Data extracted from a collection
+++
(* ===== verification/Scenario.v ===== *)
(** * A concrete run

    One tenant, two workers and one task: [w1] claims it and dies, the reaper
    takes it back, [w2] claims it again and finishes it.  The witnesses of
    the system-wide guarantees are taken along this run. *)

From S2P Require Import Prelude PyStr Json States Authz Capability Policy Db Samples Transitions.
From S2P Require Import Completion Lease Workers Claim Reap Tasks Agents Tools Frames Registry.
From S2P Require Import Effects Protocol.

(** The tables after a transaction, committed or rolled back. *)
Definition after {A} (m : M A) (t : txn) (d : db) : db := (transaction m t d).2.

Definition txn_new (s : Z) (i : uuid) : txn :=
  MkTxn (us s) ∅ i (λ q, (Qnum q * second) / Zpos (Qden q)) (λ _ _, 0).

Definition sc_tenant : db := after (create_tenant "acme" 2 10) (txn_new 1 1) empty_db.
Definition sc_w1 : db := after (register_worker "w1" "host" 1 4 []) (txn_at 2) sc_tenant.
Definition sc_w2 : db := after (register_worker "w2" "host" 2 4 []) (txn_at 3) sc_w1.
Definition sc_submitted : db :=
  after (submit_task 1 "demo" {[ "n" := JNum 1 ]} (Some "key-1") 100 3 300 None None [])
    (txn_new 10 5) sc_w2.
Definition sc_claimed : db :=
  after (claim_tasks "w1" 1 30 DEFAULT_POLICY []) (txn_at 20) sc_submitted.
Definition sc_reaped : db := after (reap_batch Lease 10) (txn_at 60) sc_claimed.
Definition sc_reclaimed : db :=
  after (claim_tasks "w2" 1 30 DEFAULT_POLICY []) (txn_at 70) sc_reaped.
Definition sc_done : db :=
  after (run_completion (CSuccess ∅) 5 2 "w2") (txn_at 80) sc_reclaimed.

(** Each of them committed, so each is one step of the protocol. *)
Lemma after_step {A} (m : M A) t d :
  (∀ x d', m t d = inr (x, d') → step t d d') →
  (match m t d with inl _ => false | inr _ => true end) = true → step t d (after m t d).
Proof.
  intros Hs. unfold after, transaction. destruct (m t d) as [|[x d']] eqn:E; [done|].
  intros _. simpl. by eapply Hs.
Qed.

Lemma sc_step_tenant : step (txn_new 1 1) empty_db sc_tenant.
Proof. apply after_step; [intros; by eapply step_tenant|reflexivity]. Qed.
Lemma sc_step_w1 : step (txn_at 2) sc_tenant sc_w1.
Proof. apply after_step; [intros; by eapply step_register|vm_compute; reflexivity]. Qed.
Lemma sc_step_w2 : step (txn_at 3) sc_w1 sc_w2.
Proof. apply after_step; [intros; by eapply step_register|vm_compute; reflexivity]. Qed.
Lemma sc_step_submitted : step (txn_new 10 5) sc_w2 sc_submitted.
Proof. apply after_step; [intros; by eapply step_submit|vm_compute; reflexivity]. Qed.
Lemma sc_step_claimed : step (txn_at 20) sc_submitted sc_claimed.
Proof. apply after_step; [intros; by eapply step_claim|vm_compute; reflexivity]. Qed.
Lemma sc_step_reaped : step (txn_at 60) sc_claimed sc_reaped.
Proof. apply after_step; [intros; by eapply step_reap|vm_compute; reflexivity]. Qed.
Lemma sc_step_reclaimed : step (txn_at 70) sc_reaped sc_reclaimed.
Proof. apply after_step; [intros; by eapply step_claim|vm_compute; reflexivity]. Qed.
Lemma sc_step_done : step (txn_at 80) sc_reclaimed sc_done.
Proof. apply after_step; [intros; by eapply step_complete|vm_compute; reflexivity]. Qed.

Lemma sc_submitted_reachable : reachable sc_submitted.
Proof.
  eapply steps_snoc; [|apply sc_step_submitted]. eapply steps_snoc; [|apply sc_step_w2].
  eapply steps_snoc; [|apply sc_step_w1]. eapply steps_snoc; [|apply sc_step_tenant].
  apply steps_refl.
Qed.

Lemma sc_claimed_reachable : reachable sc_claimed.
Proof. eapply steps_snoc; [apply sc_submitted_reachable|apply sc_step_claimed]. Qed.
Lemma sc_reaped_reachable : reachable sc_reaped.
Proof. eapply steps_snoc; [apply sc_claimed_reachable|apply sc_step_reaped]. Qed.
Lemma sc_reclaimed_reachable : reachable sc_reclaimed.
Proof. eapply steps_snoc; [apply sc_reaped_reachable|apply sc_step_reclaimed]. Qed.
Lemma sc_done_reachable : reachable sc_done.
Proof. eapply steps_snoc; [apply sc_reclaimed_reachable|apply sc_step_done]. Qed.

Lemma sc_reaped_to_done : steps sc_reaped sc_done.
Proof.
  eapply steps_snoc; [|apply sc_step_done]. eapply steps_snoc; [|apply sc_step_reclaimed].
  apply steps_refl.
Qed.

(** ** A registry run

    An agent with two versions, the first released and routed for
    "research"; the tool "search", granted to the first version. *)

Definition rg_tenant : db := sc_tenant.
Definition rg_agent : db :=
  after (run_admin (CreateAgent 1 "researcher" None)) (txn_new 2 20) rg_tenant.
Definition rg_v1 : db :=
  after (run_admin (CreateVersion 20 (Some {[ "task_type" := JStr "demo.tools" ]}) ["Internet"] None
    2 60 VersionStatus.DRAFT)) (txn_new 3 21) rg_agent.
Definition rg_v2 : db :=
  after (run_admin (CreateVersion 20 None [] None 3 300 VersionStatus.DRAFT)) (txn_new 4 22) rg_v1.
Definition rg_tool : db :=
  after (run_admin (CreateTool 1 "search" ToolType.SIMULATED None None)) (txn_new 5 30) rg_v2.
Definition rg_granted : db := after (run_admin (GrantTool 21 30)) (txn_at 6) rg_tool.
Definition rg_active : db :=
  after (run_admin (ActivateVersion 20 21 None true)) (txn_at 7) rg_granted.
Definition rg_routed : db := after (run_admin (SetRoute 1 "research" 20)) (txn_at 8) rg_active.

Lemma rg_step op t d :
  (match run_admin op t d with inl _ => false | inr _ => true end) = true →
  step t d (after (run_admin op) t d).
Proof. apply after_step. intros u d'. apply step_admin. Qed.

Ltac rg_steps :=
  repeat (eapply steps_snoc; [|apply rg_step; vm_compute; reflexivity]);
  eapply steps_snoc; [apply steps_refl|apply sc_step_tenant].

Lemma rg_v2_reachable : reachable rg_v2.
Proof. unfold reachable, rg_v2, rg_v1, rg_agent, rg_tenant. rg_steps. Qed.

Lemma rg_routed_reachable : reachable rg_routed.
Proof.
  unfold reachable, rg_routed, rg_active, rg_granted, rg_tool, rg_v2, rg_v1, rg_agent, rg_tenant.
  rg_steps.
Qed.
(** ** Coroutines *)

Inductive co_step (t : txn) : db * shared * coroutine → db * shared * coroutine → Prop :=
  (** the adapter *)
  | co_start d s c links :
      co_phase c = Created →
      link_of_payload (cf_span_valid cf) (t_payload (co_row c)) = inr links →
      co_step t (d, s, c) (d, (start_attempt cf c s).2, (start_attempt cf c s).1)
  | co_link_raises d s c exc :
      co_phase c = Created →
      link_of_payload (cf_span_valid cf) (t_payload (co_row c)) = inl exc →
      co_step t (d, s, c) (d, s, co_with c Ended)
  | co_tau d s c run run' :
      co_phase c = Executing run → observe run = TauF run' →
      co_step t (d, s, c) (d, s, co_with c (Executing run'))
  | co_poll d s c run k :
      co_phase c = Executing run → observe run = VisF IsCancelled k →
      co_step t (d, s, c) (d, s, co_with c (Executing (k (co_cancelled c))))
  | co_call d s c run name request k :
      co_phase c = Executing run → observe run = VisF (CallTool name request) k →
      co_step t (d, s, c) (d, s, co_with c (Deciding name request k))
  | co_return d s c run x :
      co_phase c = Executing run → observe run = RetF x →
      co_step t (d, s, c) (d, s, co_stopped c (Joining (adapter_outcome x)))
  (** a tool call *)
  | co_allow d d' s c name request k tool :
      co_phase c = Deciding name request k →
      let dec := authorize (co_policy c) name in
      allowed dec = true → decision_tool dec = Some tool →
      commits (on_decision cf (co_row c) name dec) t d tt d' →
      co_step t (d, s, c)
        (d', sh_count (decision_metrics name dec) s, co_with c (Invoking tool request k))
  | co_deny d d' s c name request k :
      co_phase c = Deciding name request k →
      let dec := authorize (co_policy c) name in
      allowed dec = false →
      commits (on_decision cf (co_row c) name dec) t d tt d' →
      co_step t (d, s, c) (d', sh_count (decision_metrics name dec) s, co_with c (Auditing name k))
  | co_decision_fails d d' s c name request k exc :
      co_phase c = Deciding name request k →
      let dec := authorize (co_policy c) name in
      rolls_back (on_decision cf (co_row c) name dec) t d d' →
      co_step t (d, s, c)
        (d', sh_count (decision_metrics name dec) s, co_with c (Executing (k (inl exc))))
  | co_audit d d' s c name k :
      co_phase c = Auditing name k →
      commits (audit_denial (co_row c) (co_policy c) name) t d tt d' →
      co_step t (d, s, c)
        (d', s, co_with c (Executing (k (inl (permission_denied (co_policy c) name)))))
  | co_audit_fails d d' s c name k exc :
      co_phase c = Auditing name k →
      rolls_back (audit_denial (co_row c) (co_policy c) name) t d d' →
      co_step t (d, s, c) (d', s, co_with c (Executing (k (inl exc))))
  | co_invoke d s c tool request k answer :
      co_phase c = Invoking tool request k →
      co_step t (d, s, c) (d, s, co_with c (Reporting tool answer k))
  | co_report d d' s c tool answer k :
      co_phase c = Reporting tool answer k →
      commits (on_executed cf (co_row c) tool answer) t d tt d' →
      co_step t (d, s, c) (d', s, co_with c (Executing (k answer)))
  | co_report_fails d d' s c tool answer k exc :
      co_phase c = Reporting tool answer k →
      rolls_back (on_executed cf (co_row c) tool answer) t d d' →
      co_step t (d, s, c) (d', s, co_with c (Executing (k (inl exc))))
  (** renewal *)
  | co_wake d s c :
      co_renewal c = Asleep → co_stop c = false →
      co_step t (d, s, c) (d, s, co_with_renewal c (co_cancelled c) Renewing)
  | co_renew d d' s c res :
      co_renewal c = Renewing →
      commits (renew cf (co_row c)) t d res d' →
      co_step t (d, s, c) (d', s, after_renewal res c)
  | co_renew_fails d d' s c :
      co_renewal c = Renewing →
      rolls_back (renew cf (co_row c)) t d d' →
      co_step t (d, s, c) (d', s, co_with_renewal c (co_cancelled c) RenewalRaised)
  | co_renew_stops d s c :
      co_renewal c = Asleep → co_stop c = true →
      co_step t (d, s, c) (d, s, co_with_renewal c (co_cancelled c) Returned)
  (** [await renewal], then finalisation *)
  | co_join d s c o :
      co_phase c = Joining o → co_renewal c = Returned →
      co_step t (d, s, c)
        (d, sh_count [ExecutionDuration (t_task_type (co_row c)) (outcome_name o)] s,
         co_with c (Finalising o))
  | co_join_raises d s c o :
      co_phase c = Joining o → co_renewal c = RenewalRaised →
      co_step t (d, s, c) (d, s, co_with c Ended)
  | co_finalize d d' s c o decision rng res :
      co_phase c = Finalising o →
      retry_decision o (t_attempt (co_row c)) (t_max_attempts (co_row c)) (sh_rng s)
        = (decision, rng) →
      commits (finalize cf c o decision) t d res d' →
      let after := after_finalize c o decision res (sh_reseed rng s) in
      co_step t (d, s, c) (d', after.2, after.1)
  | co_finalize_fails d d' s c o decision rng :
      co_phase c = Finalising o →
      retry_decision o (t_attempt (co_row c)) (t_max_attempts (co_row c)) (sh_rng s)
        = (decision, rng) →
      rolls_back (finalize cf c o decision) t d d' →
      co_step t (d, s, c) (d', sh_disown (t_id (co_row c)) (sh_reseed rng s), co_with c Ended)
  | co_stale d d' s c o r res :
      co_phase c = Rejected o r →
      transaction (stale_event cf (co_row c) o r) t d = (res, d') →
      co_step t (d, s, c) (d', sh_disown (t_id (co_row c)) s, co_with c Ended)
  (** cancelled by the drain *)
  | co_renew_cancelled d s c :
      co_phase c = Unwinding → co_renewal c = Renewing →
      co_step t (d, s, c) (d, s, co_with_renewal c (co_cancelled c) Returned)
  | co_unwind d s c :
      co_phase c = Unwinding → co_renewal c ∈ [Returned; RenewalRaised] →
      co_step t (d, s, c) (d, s, co_with c Ended).
(* ===== verification/ApiStatus.v ===== *)
(** * What a response's status code says

    Every error the API answers has a code of 400 or more and leaves the
    tables as they were; every success has a code from 200 to 204 and is a
    sequence of protocol steps. *)

From S2P Require Import Prelude PyStr Json States Authz Capability Policy Admission Db Config.
From S2P Require Import Samples Transitions Completion Lease Workers Claim Reap Tasks Agents.
From S2P Require Import Paging Tools Tracing Frames Registry Effects Protocol Scenario Governance Api ApiRun.
#[local] Open Scope Z_scope.

(** ** Status codes

    [Coded ok m]: what [m] raises is answered with a code of 400 or more, and
    what it returns satisfies [ok]. *)
Class Coded {A} (ok : A → Prop) (m : M A) : Prop :=
  coded t d : match m t d with inl e => 400 ≤ (error_response e).1 | inr (a, _) => ok a end.

(** Any computation that raises nothing wrong, whatever it returns. *)
Abbreviation Any m := (Coded (λ _, True) m).

Section coded.
Context {A : Type}.
Implicit Types ok : A → Prop.

Lemma coded_ret ok a : ok a → Coded ok (mret a).
Proof. by intros Ha t d. Qed.
Lemma coded_raise ok e : 400 ≤ (error_response e).1 → Coded ok (raise e).
Proof. by intros He t d. Qed.
Lemma coded_bind {B} ok (m : M B) (k : B → M A) :
  Any m → (∀ b, Coded ok (k b)) → Coded ok (m ≫= k).
Proof.
  intros Hm Hk t d. rewrite bind_run. specialize (Hm t d). destruct (m t d) as [|[b d1]]; [done|apply Hk].
Qed.
Lemma coded_translate ok (m : M A) h :
  Coded ok m → (∀ e, 400 ≤ (error_response e).1 → 400 ≤ (error_response (h e)).1) →
  Coded ok (translate m h).
Proof.
  intros Hm Hh t d. unfold translate. specialize (Hm t d). destruct (m t d) as [e|[a d1]]; [by apply Hh|done].
Qed.
End coded.

Lemma coded_status {A} (m : M (Z * A)) ok : Coded (λ x, ok x.1) m → Coded ok (status_of m).
Proof.
  intros Hm t d. unfold status_of. rewrite bind_run. specialize (Hm t d). by destruct (m t d) as [|[]].
Qed.

Lemma coded_ask : Any ask.
Proof. by intros t d. Qed.
Lemma coded_get : Any get.
Proof. by intros t d. Qed.
Lemma coded_modify f : Any (modify f).
Proof. by intros t d. Qed.
Lemma coded_for_each {A} (l : list A) body : (∀ x, Any (body x)) → Any (for_each l body).
Proof. intros H. induction l; simpl; [by apply coded_ret|]. by apply coded_bind. Qed.

(** A violated constraint is no [ApiError]. *)
Lemma task_error_code r e : task_error r = Some e → (error_response e).1 = 500.
Proof.
  unfold task_error. repeat (case_match; [by intros [= <-]|]).
  by intros (c & _ & ->)%fmap_Some.
Qed.
Lemma version_error_code v e : version_error v = Some e → (error_response e).1 = 500.
Proof. unfold version_error. repeat (case_match; [by intros [= <-]|]). done. Qed.

Lemma coded_update_task i p f : Any (update_task i p f).
Proof.
  intros t d. unfold update_task. rewrite bind_run. cbn [get].
  destruct (tasks d !! i) as [r|]; [|done]. destruct (p r); [|done]. cbv zeta.
  destruct (task_error _) as [e|] eqn:He; [|done]. simpl. rewrite (task_error_code _ _ He). done.
Qed.
Lemma coded_update_tasks p f : Any (update_tasks p f).
Proof.
  intros t d. unfold update_tasks. rewrite bind_run. cbn [get]. cbv zeta.
  destruct (omap task_error _) as [|e l] eqn:He; [done|]. simpl.
  assert (e ∈ omap task_error ((λ r, assigns (f r) r) <$> select p (tasks d))) as Hin
    by (rewrite He; by left).
  apply list_elem_of_omap in Hin as (r & _ & Hr). by rewrite (task_error_code _ _ Hr).
Qed.
Lemma coded_insert_task row : Any (insert_task row).
Proof.
  intros t d. unfold insert_task. rewrite bind_run. cbn [get].
  destruct (task_error _) as [e|] eqn:He; [simpl; by rewrite (task_error_code _ _ He)|].
  destruct (select _ _); [|done]. case_bool_decide; [done|]. case_bool_decide; [done|].
  by destruct (negb _).
Qed.
Lemma coded_create_version a spec caps cfg ma mx st : Any (create_version a spec caps cfg ma mx st).
Proof.
  intros t d. unfold create_version. rewrite bind_run. cbn [ask]. rewrite bind_run. cbn [get].
  destruct (agents d !! a); [|done]. cbv zeta.
  destruct (version_error _) as [e|] eqn:He; [simpl; by rewrite (version_error_code _ _ He)|].
  by repeat case_bool_decide.
Qed.

(** Walk through a computation; [leaf] proves the functions it calls. *)
Ltac coded_walk leaf :=
  repeat
    match goal with
    | |- 400 ≤ (error_response _).1 => done
    | |- Coded _ (mret _) => apply coded_ret; simpl
    | |- Coded _ (raise _) => apply coded_raise
    | |- Coded _ ask => apply coded_ask
    | |- Coded _ get => apply coded_get
    | |- Coded _ (modify _) => apply coded_modify
    | |- Coded _ (update_task _ _ _) => apply coded_update_task
    | |- Coded _ (update_tasks _ _) => apply coded_update_tasks
    | |- Coded _ (insert_task _) => apply coded_insert_task
    | |- Coded _ (create_version _ _ _ _ _ _ _) => apply coded_create_version
    | |- Coded _ (_ ≫= _) => apply coded_bind; [|intros]
    | |- Coded _ (for_each _ _) => apply coded_for_each; intros
    | |- Coded _ (translate _ _) => apply coded_translate; [|by intros []]
    | |- Coded _ (let _ := _ in _) => cbv zeta
    | |- Coded _ (match ?x with _ => _ end) => destruct x
    | |- True => done
    | |- 200 ≤ _ ≤ 204 => repeat case_match; lia
    | |- Coded _ (status_of _) => apply coded_status
    | |- Coded _ _ => leaf
    end.

Lemma submit_task_coded te ty p key prio ma mx av ver caps :
  Any (submit_task te ty p key prio ma mx av ver caps).
Proof. unfold submit_task, record_event, insert_event. coded_walk fail. Qed.

Lemma cancel_task_coded i : Any (cancel_task i).
Proof.
  unfold cancel_task, get_task, transition, explain, require_legal, record_event, insert_event. coded_walk fail.
Qed.

Lemma cancel_found_coded q rn vs reason : Any (cancel_found q rn vs reason).
Proof. unfold cancel_found, record_event, insert_event. coded_walk fail. Qed.

Ltac open_endpoints :=
  unfold handle, checked, submit, cancel, post_tenant, post_agent, post_version, activate,
    disable, disable_found, put_route, post_tool, disable_tool, enable_tool, switch_tool, grant, ungrant,
    unreleased, admit_submission, plan_of, resolve_for, routed_type, require.
Ltac open_shows :=
  unfold read, show_task, show_tasks, get_events, show_tenant, show_agent, show_agents,
    show_versions, show_routes, show_tools, show_grants, show_audit, get_task, get_task_events,
    list_tasks, read_cursor, list_agents, list_routes, list_tools, list_grants, list_audit.
Ltac open_reads :=
  unfold get_tenant, queued_count_for_tenant, resolve_route, get_agent, get_version, list_versions,
    get_tool.
Ltac open_writes :=
  unfold create_tenant, create_agent, set_agent_status, activate_version, activate_read, set_version_status,
    set_route, create_tool, set_tool_status, grant_tool, revoke_grant, record_audit.

Lemma handle_coded env rq : Coded (λ s, 200 ≤ s ≤ 204) (handle env rq).
Proof.
  destruct rq as [| | | | | | | | | | | | |[]]; open_endpoints; open_shows; unfold require; open_writes; open_reads;
    coded_walk ltac:(first
      [ apply submit_task_coded | apply cancel_task_coded | apply cancel_found_coded ]).
Qed.

(** A response: the tables before, the answer, the tables after. *)
Definition well_answered (d : db) (answer : Z * option text) (d' : db) : Prop :=
  (200 ≤ answer.1 ≤ 204 ∧ answer.2 = None) ∨ (400 ≤ answer.1 ∧ d' = d).

(** The API refines the protocol. Every request whatsoever takes the
    tables through a sequence of protocol steps; it is answered with a
    success code from 200 to 204 and no Retry-After, or with an error code of
    400 or more, and then the tables are untouched. *)
Theorem api_refines_protocol env rq t d :
  let '(answer, d') := respond env rq t d in steps d d' ∧ well_answered d answer d'.
Proof.
  pose proof (respond_steps env rq t d) as Hs. pose proof (handle_coded env rq t d) as H.
  destruct (respond_cases env rq t d) as [(s & d' & Hrun & Heq)|(e & Hrun & Heq)];
    rewrite Heq in Hs |- *; rewrite Hrun in H; (split; [exact Hs|]).
  - by left.
  - right. split; [exact H|done].
Qed.

(** A cursor that does not decode is answered 500, not 422. *)
Lemma bad_cursor_is_500 env te st limit c t d :
  in_range 1 200 limit = true → truthy c = true → decode_cursor (iso_forms env) c = None →
  respond env (Read (GetTasks te st limit (Some c))) t d = ((500, None), d).
Proof.
  intros Hl Hc Hd. unfold respond, transaction, handle, checked, valid_query, read, status_of, show_tasks.
  rewrite Hl, bind_run, bind_run, bad_cursor_raises by done. done.
Qed.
+++
WORK REQUIRED:
Write out exactly the lines above from the line with "(** * A concrete run" through the line with "MkTxn (us s)", both of them included, and leave out all other lines.

OUTPUT OF THE TASK:
(** * A concrete run

    One tenant, two workers and one task: [w1] claims it and dies, the reaper
    takes it back, [w2] claims it again and finishes it.  The witnesses of
    the system-wide guarantees are taken along this run. *)

From S2P Require Import Prelude PyStr Json States Authz Capability Policy Db Samples Transitions.
From S2P Require Import Completion Lease Workers Claim Reap Tasks Agents Tools Frames Registry.
From S2P Require Import Effects Protocol.

(** The tables after a transaction, committed or rolled back. *)
Definition after {A} (m : M A) (t : txn) (d : db) : db := (transaction m t d).2.

Definition txn_new (s : Z) (i : uuid) : txn :=
  MkTxn (us s) ∅ i (λ q, (Qnum q * second) / Zpos (Qden q)) (λ _ _, 0).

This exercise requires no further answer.